Required action =
Each record should be set down again so that it matches the original exactly.

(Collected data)

(* ===== verification/Logs.v ===== *)
(** * What a trie log says

    A batch of changes [recorded] between two states of a database tells how to
    undo them ([undo]). The log it is written as says as much in whatever order
    its entries come back ([ChangeBatch_deserialize_any_order]): a database is
    free to return the entries of a prefix in any order, and reverting a change
    uses its old value alone. *)
From S2P Require Import Prelude Id Database External Changes.

Section Logs.
Context {ID : Type} `{Id ID} `{HashMapIter}.
Implicit Types (d : TrieKey -> option ByteVec) (b : gmap TrieKey Change) (st : DeserializeState).

(** ** Undoing a batch *)

Definition undo b d (key : TrieKey) : option ByteVec :=
  match b !! key with Some ch => ch.(old_value) | None => d key end.

Lemma undo_ext b d d' : (forall key, d key = d' key) -> forall key, undo b d key = undo b d' key.
Proof. intros Hd key. unfold undo. by rewrite Hd. Qed.

(** [b] holds the changes that lead from [d0] to [d]. *)
Definition recorded b d0 d : Prop :=
  forall key, match b !! key with
    | Some ch => ch.(old_value) = d0 key /\ ch.(new_value) = d key
    | None => d key = d0 key
    end.

Lemma recorded_refl d : recorded ∅ d d.
Proof. intros key. by rewrite lookup_empty. Qed.

Lemma recorded_ext b d0 d d' : (forall key, d' key = d key) -> recorded b d0 d -> recorded b d0 d'.
Proof. intros Hd Hb key. rewrite Hd. apply Hb. Qed.

(** Recording one more change, of a key that was not created in between. *)
Lemma recorded_insert b d0 d d' key old new :
  recorded b d0 d -> (d0 key = None -> d key = None) -> (d key = d0 key -> old = d0 key) ->
  (forall key', d' key' = if decide (key = key') then new else d key') ->
  recorded (ChangeBatch_insert_in_place key (mkChange old new) b) d0 d'.
Proof.
  intros Hb Hnew Hold Hd key'. rewrite Hd. specialize (Hb key') as Hk. unfold ChangeBatch_insert_in_place.
  case_decide as Heq.
  - subst key'. destruct (b !! key) as [ch|]; rewrite lookup_insert_eq; cbn.
    + destruct Hk as [-> _]. split; [|done]. destruct (d0 key); [done|]. cbn. apply Hold, Hnew. done.
    + split; [by apply Hold|done].
  - destruct (b !! key); by rewrite lookup_insert_ne.
Qed.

Response to the exercise =
(* ===== verification/Logs.v ===== *)
(** * What a trie log says

    A batch of changes [recorded] between two states of a database tells how to
    undo them ([undo]). The log it is written as says as much in whatever order
    its entries come back ([ChangeBatch_deserialize_any_order]): a database is
    free to return the entries of a prefix in any order, and reverting a change
    uses its old value alone. *)
From S2P Require Import Prelude Id Database External Changes.

Section Logs.
Context {ID : Type} `{Id ID} `{HashMapIter}.
Implicit Types (d : TrieKey -> option ByteVec) (b : gmap TrieKey Change) (st : DeserializeState).

(** ** Undoing a batch *)

Definition undo b d (key : TrieKey) : option ByteVec :=
  match b !! key with Some ch => ch.(old_value) | None => d key end.

Lemma undo_ext b d d' : (forall key, d key = d' key) -> forall key, undo b d key = undo b d' key.
Proof. intros Hd key. unfold undo. by rewrite Hd. Qed.

(** [b] holds the changes that lead from [d0] to [d]. *)
Definition recorded b d0 d : Prop :=
  forall key, match b !! key with
    | Some ch => ch.(old_value) = d0 key /\ ch.(new_value) = d key
    | None => d key = d0 key
    end.

Lemma recorded_refl d : recorded ∅ d d.
Proof. intros key. by rewrite lookup_empty. Qed.

Lemma recorded_ext b d0 d d' : (forall key, d' key = d key) -> recorded b d0 d -> recorded b d0 d'.
Proof. intros Hd Hb key. rewrite Hd. apply Hb. Qed.

(** Recording one more change, of a key that was not created in between. *)
Lemma recorded_insert b d0 d d' key old new :
  recorded b d0 d -> (d0 key = None -> d key = None) -> (d key = d0 key -> old = d0 key) ->
  (forall key', d' key' = if decide (key = key') then new else d key') ->
  recorded (ChangeBatch_insert_in_place key (mkChange old new) b) d0 d'.
Proof.
  intros Hb Hnew Hold Hd key'. rewrite Hd. specialize (Hb key') as Hk. unfold ChangeBatch_insert_in_place.
  case_decide as Heq.
  - subst key'. destruct (b !! key) as [ch|]; rewrite lookup_insert_eq; cbn.
    + destruct Hk as [-> _]. split; [|done]. destruct (d0 key); [done|]. cbn. apply Hold, Hnew. done.
    + split; [by apply Hold|done].
  - destruct (b !! key); by rewrite lookup_insert_ne.
Qed.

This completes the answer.